Exactly the lines from the one with "lines 72 and" through the end of the records below are to be output, the first and last included, and no others.
*** Block opens ***
(** * Network assembly of the SPIN fork of gem5

    A shallow embedding of [configs/network/Network.py] (the option
    schema [define_options], the variant selector [create_network] and the
    assembler [init_network]) and of the parameter declarations of
    [src/mem/ruby/network/garnet2.0/GarnetNetwork.py].

    Conventions.
    - Python integers are [Z].  The scripts are Python 2: [/] between two
      integers is floor division, which is [Z.div].
    - A SimObject is a value; an assignment [obj.attr = v] is an update of
      that value, and a function that mutates its argument returns the
      updated value.  An integer parameter takes a value within the bounds
      of its declared type only ([Param.UInt32], [Param.Int]); an
      assignment outside them raises.
    - An exception is an [Outcome] returned next to the object as it was when
      the exception left the function: the writes made before it stay. *)

From Stdlib Require Import ZArith List Ascii String Bool Lia.
Import ListNotations.

Local Open Scope string_scope.
Local Open Scope Z_scope.

(** ** Objects of the surrounding simulator

    Routers, links and the Ruby system are built elsewhere; the two files
    only store and count them, so they are handles here. *)

Inductive RubySystem : Type := RubySystemRef (k : nat).
Inductive BasicRouter : Type := RouterRef (k : nat).
Inductive BasicIntLink : Type := IntLinkRef (k : nat).
Inductive BasicExtLink : Type := ExtLinkRef (k : nat).

(** The object [FaultModel()] of line 202. *)
Inductive FaultModel : Type := FaultModel_new.

(** ** The classes [create_network] chooses between *)

Inductive NetworkClass : Type := GarnetNetwork | SimpleNetwork.
Inductive IntLinkClass : Type := GarnetIntLink | SimpleIntLink.
Inductive ExtLinkClass : Type := GarnetExtLink | SimpleExtLink.
Inductive RouterClass : Type := GarnetRouter | Switch.
Inductive InterfaceClass : Type := GarnetNetworkInterface.

(** ** The option schema, [define_options] *)

Module Options.

Record t : Type := mk {
  topology : string;
  mesh_rows : Z;
  network : string;
  router_latency : Z;
  link_latency : Z;
  link_width_bits : Z;
  vcs_per_vnet : Z;
  buffers_per_ctrl_vc : Z;
  buffers_per_data_vc : Z;
  routing_algorithm : string;
  network_fault_model : bool;
  garnet_deadlock_threshold : Z;
  enable_spin_scheme : Z;
  dd_thresh : Z;
  max_turn_capacity : Z;
  enable_sb_placement : Z;
  enable_variable_dd : Z;
  enable_rotating_priority : Z;
  fbfly_rows : Z;
  fbfly_cols : Z;
  enable_fbfly_vc_partition : Z;
  dfly_group_size : Z;
  enable_dfly_dlock_avoidance : Z;
  staleness_thresh : Z;
  enable_escape_vc : Z
}.

(** The [choices] lists of lines 44 and 69. *)
Definition network_choices : list string := ["simple"; "garnet2.0"].
Definition routing_algorithm_choices : list string :=
  ["table"; "xy"; "turn_model"; "random"; "west_first"; "ugal"].

Definition mem (s : string) (l : list string) : bool :=
  existsb (String.eqb s) l.

(** What the parser lets through: the two options of type [choice] hold
    one of their choices; the others are unconstrained integers, strings
    and flags. *)
Definition accepted (o : t) : bool :=
  mem (network o) network_choices
  && mem (routing_algorithm o) routing_algorithm_choices.

(** An option given on the command line replaces the default. *)
Definition set_topology (v : string) (o : t) : t :=
  mk v (mesh_rows o) (network o) (router_latency o) (link_latency o)
     (link_width_bits o) (vcs_per_vnet o) (buffers_per_ctrl_vc o)
     (buffers_per_data_vc o) (routing_algorithm o) (network_fault_model o)
     (garnet_deadlock_threshold o) (enable_spin_scheme o) (dd_thresh o)
     (max_turn_capacity o) (enable_sb_placement o) (enable_variable_dd o)
     (enable_rotating_priority o) (fbfly_rows o) (fbfly_cols o)
     (enable_fbfly_vc_partition o) (dfly_group_size o)
     (enable_dfly_dlock_avoidance o) (staleness_thresh o)
     (enable_escape_vc o).

Definition set_mesh_rows (v : Z) (o : t) : t :=
  mk (topology o) v (network o) (router_latency o) (link_latency o)
     (link_width_bits o) (vcs_per_vnet o) (buffers_per_ctrl_vc o)
     (buffers_per_data_vc o) (routing_algorithm o) (network_fault_model o)
     (garnet_deadlock_threshold o) (enable_spin_scheme o) (dd_thresh o)
     (max_turn_capacity o) (enable_sb_placement o) (enable_variable_dd o)
     (enable_rotating_priority o) (fbfly_rows o) (fbfly_cols o)
     (enable_fbfly_vc_partition o) (dfly_group_size o)
     (enable_dfly_dlock_avoidance o) (staleness_thresh o)
     (enable_escape_vc o).

Definition set_network (v : string) (o : t) : t :=
  mk (topology o) (mesh_rows o) v (router_latency o) (link_latency o)
     (link_width_bits o) (vcs_per_vnet o) (buffers_per_ctrl_vc o)
     (buffers_per_data_vc o) (routing_algorithm o) (network_fault_model o)
     (garnet_deadlock_threshold o) (enable_spin_scheme o) (dd_thresh o)
     (max_turn_capacity o) (enable_sb_placement o) (enable_variable_dd o)
     (enable_rotating_priority o) (fbfly_rows o) (fbfly_cols o)
     (enable_fbfly_vc_partition o) (dfly_group_size o)
     (enable_dfly_dlock_avoidance o) (staleness_thresh o)
     (enable_escape_vc o).



Definition set_link_width_bits (v : Z) (o : t) : t :=
  mk (topology o) (mesh_rows o) (network o) (router_latency o)
     (link_latency o) v (vcs_per_vnet o) (buffers_per_ctrl_vc o)
     (buffers_per_data_vc o) (routing_algorithm o) (network_fault_model o)
     (garnet_deadlock_threshold o) (enable_spin_scheme o) (dd_thresh o)
     (max_turn_capacity o) (enable_sb_placement o) (enable_variable_dd o)
     (enable_rotating_priority o) (fbfly_rows o) (fbfly_cols o)
     (enable_fbfly_vc_partition o) (dfly_group_size o)
     (enable_dfly_dlock_avoidance o) (staleness_thresh o)
     (enable_escape_vc o).

Definition set_vcs_per_vnet (v : Z) (o : t) : t :=
  mk (topology o) (mesh_rows o) (network o) (router_latency o)
     (link_latency o) (link_width_bits o) v (buffers_per_ctrl_vc o)
     (buffers_per_data_vc o) (routing_algorithm o) (network_fault_model o)
     (garnet_deadlock_threshold o) (enable_spin_scheme o) (dd_thresh o)
     (max_turn_capacity o) (enable_sb_placement o) (enable_variable_dd o)
     (enable_rotating_priority o) (fbfly_rows o) (fbfly_cols o)
     (enable_fbfly_vc_partition o) (dfly_group_size o)
     (enable_dfly_dlock_avoidance o) (staleness_thresh o)
     (enable_escape_vc o).



Definition set_routing_algorithm (v : string) (o : t) : t :=
  mk (topology o) (mesh_rows o) (network o) (router_latency o)
     (link_latency o) (link_width_bits o) (vcs_per_vnet o)
     (buffers_per_ctrl_vc o) (buffers_per_data_vc o) v
     (network_fault_model o) (garnet_deadlock_threshold o)
     (enable_spin_scheme o) (dd_thresh o) (max_turn_capacity o)
     (enable_sb_placement o) (enable_variable_dd o)
     (enable_rotating_priority o) (fbfly_rows o) (fbfly_cols o)
     (enable_fbfly_vc_partition o) (dfly_group_size o)
     (enable_dfly_dlock_avoidance o) (staleness_thresh o)
     (enable_escape_vc o).

Definition set_network_fault_model (v : bool) (o : t) : t :=
  mk (topology o) (mesh_rows o) (network o) (router_latency o)
     (link_latency o) (link_width_bits o) (vcs_per_vnet o)
     (buffers_per_ctrl_vc o) (buffers_per_data_vc o) (routing_algorithm o) v
     (garnet_deadlock_threshold o) (enable_spin_scheme o) (dd_thresh o)
     (max_turn_capacity o) (enable_sb_placement o) (enable_variable_dd o)
     (enable_rotating_priority o) (fbfly_rows o) (fbfly_cols o)
     (enable_fbfly_vc_partition o) (dfly_group_size o)
     (enable_dfly_dlock_avoidance o) (staleness_thresh o)
     (enable_escape_vc o).

Definition set_enable_escape_vc (v : Z) (o : t) : t :=
  mk (topology o) (mesh_rows o) (network o) (router_latency o)
     (link_latency o) (link_width_bits o) (vcs_per_vnet o)
     (buffers_per_ctrl_vc o) (buffers_per_data_vc o) (routing_algorithm o)
     (network_fault_model o) (garnet_deadlock_threshold o)
     (enable_spin_scheme o) (dd_thresh o) (max_turn_capacity o)
     (enable_sb_placement o) (enable_variable_dd o)
     (enable_rotating_priority o) (fbfly_rows o) (fbfly_cols o)
     (enable_fbfly_vc_partition o) (dfly_group_size o)
     (enable_dfly_dlock_avoidance o) (staleness_thresh o) v.

End Options.

(** The defaults [define_options] declares: what the parser yields when no
    option is given on the command line. *)
Definition default_options : Options.t :=
  {| Options.topology := "Crossbar";
     Options.mesh_rows := 0;
     Options.network := "simple";
     Options.router_latency := 1;
     Options.link_latency := 1;
     Options.link_width_bits := 128;
     Options.vcs_per_vnet := 4;
     Options.buffers_per_ctrl_vc := 1;
     Options.buffers_per_data_vc := 5;
     Options.routing_algorithm := "table";
     Options.network_fault_model := false;
     Options.garnet_deadlock_threshold := 500000;
     Options.enable_spin_scheme := 0;
     Options.dd_thresh := 300;
     Options.max_turn_capacity := 100;
     Options.enable_sb_placement := 0;
     Options.enable_variable_dd := 0;
     Options.enable_rotating_priority := 0;
     Options.fbfly_rows := 0;
     Options.fbfly_cols := 0;
     Options.enable_fbfly_vc_partition := 0;
     Options.dfly_group_size := 0;
     Options.enable_dfly_dlock_avoidance := 0;
     Options.staleness_thresh := 5;
     Options.enable_escape_vc := 0 |}.

(** ** Integer parameters

    The names of the integer parameters [class GarnetNetwork] declares
    (GarnetNetwork.py lines 40-62), and [number_of_virtual_networks], which
    lines 72 and 83 look up in the parent and the base class [RubyNetwork]
    declares.  A network holds a table from these names to values. *)

Module Attr.

Inductive t : Type :=
| num_rows
| ni_flit_size
| vcs_per_vnet
| buffers_per_data_vc
| buffers_per_ctrl_vc
| routing_algorithm
| garnet_deadlock_threshold
| enable_spin_scheme
| dd_thresh
| max_turn_capacity
| enable_sb_placement
| enable_variable_dd
| staleness_thresh
| enable_dfly_dlock_avoidance
| dfly_group_size
| enable_fbfly_vc_partition
| enable_escape_vc
| enable_rotating_priority
| number_of_virtual_networks.

Definition eq_dec (a b : t) : {a = b} + {a <> b}.
Proof. decide equality. Defined.

(** The types the parameters are declared with. *)
Inductive ParamType : Type := UInt32 | Int.

(** Lines 40-62: [Param.Int] for [num_rows] and [routing_algorithm],
    [Param.UInt32] for the others ([number_of_virtual_networks] is unsigned
    in the base class and is never assigned here). *)
Definition type (a : t) : ParamType :=
  match a with
  | num_rows | routing_algorithm => Int
  | _ => UInt32
  end.

(** The bounds of the two types: 32 bits, unsigned and signed. *)
Definition fits (ty : ParamType) (v : Z) : bool :=
  match ty with
  | UInt32 => (0 <=? v) && (v <=? 4294967295)
  | Int => (-2147483648 <=? v) && (v <=? 2147483647)
  end.

End Attr.

(** The value a parameter is declared or constructed with: a number, or
    [Parent.a], to be looked up in the object that owns this one. *)
Inductive Param : Type :=
| Value (v : Z)
| Parent (a : Attr.t).

(** ** [class GarnetNetworkInterface], GarnetNetwork.py lines 64-75 *)

Module NetworkInterface.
*** Block closes ***
**Response to the task**
    lines 72 and 83 look up in the parent and the base class [RubyNetwork]
    declares.  A network holds a table from these names to values. *)

Module Attr.

Inductive t : Type :=
| num_rows
| ni_flit_size
| vcs_per_vnet
| buffers_per_data_vc
| buffers_per_ctrl_vc
| routing_algorithm
| garnet_deadlock_threshold
| enable_spin_scheme
| dd_thresh
| max_turn_capacity
| enable_sb_placement
| enable_variable_dd
| staleness_thresh
| enable_dfly_dlock_avoidance
| dfly_group_size
| enable_fbfly_vc_partition
| enable_escape_vc
| enable_rotating_priority
| number_of_virtual_networks.

Definition eq_dec (a b : t) : {a = b} + {a <> b}.
Proof. decide equality. Defined.

(** The types the parameters are declared with. *)
Inductive ParamType : Type := UInt32 | Int.

(** Lines 40-62: [Param.Int] for [num_rows] and [routing_algorithm],
    [Param.UInt32] for the others ([number_of_virtual_networks] is unsigned
    in the base class and is never assigned here). *)
Definition type (a : t) : ParamType :=
  match a with
  | num_rows | routing_algorithm => Int
  | _ => UInt32
  end.

(** The bounds of the two types: 32 bits, unsigned and signed. *)
Definition fits (ty : ParamType) (v : Z) : bool :=
  match ty with
  | UInt32 => (0 <=? v) && (v <=? 4294967295)
  | Int => (-2147483648 <=? v) && (v <=? 2147483647)
  end.

End Attr.

(** The value a parameter is declared or constructed with: a number, or
    [Parent.a], to be looked up in the object that owns this one. *)
Inductive Param : Type :=
| Value (v : Z)
| Parent (a : Attr.t).

(** ** [class GarnetNetworkInterface], GarnetNetwork.py lines 64-75 *)

Module NetworkInterface.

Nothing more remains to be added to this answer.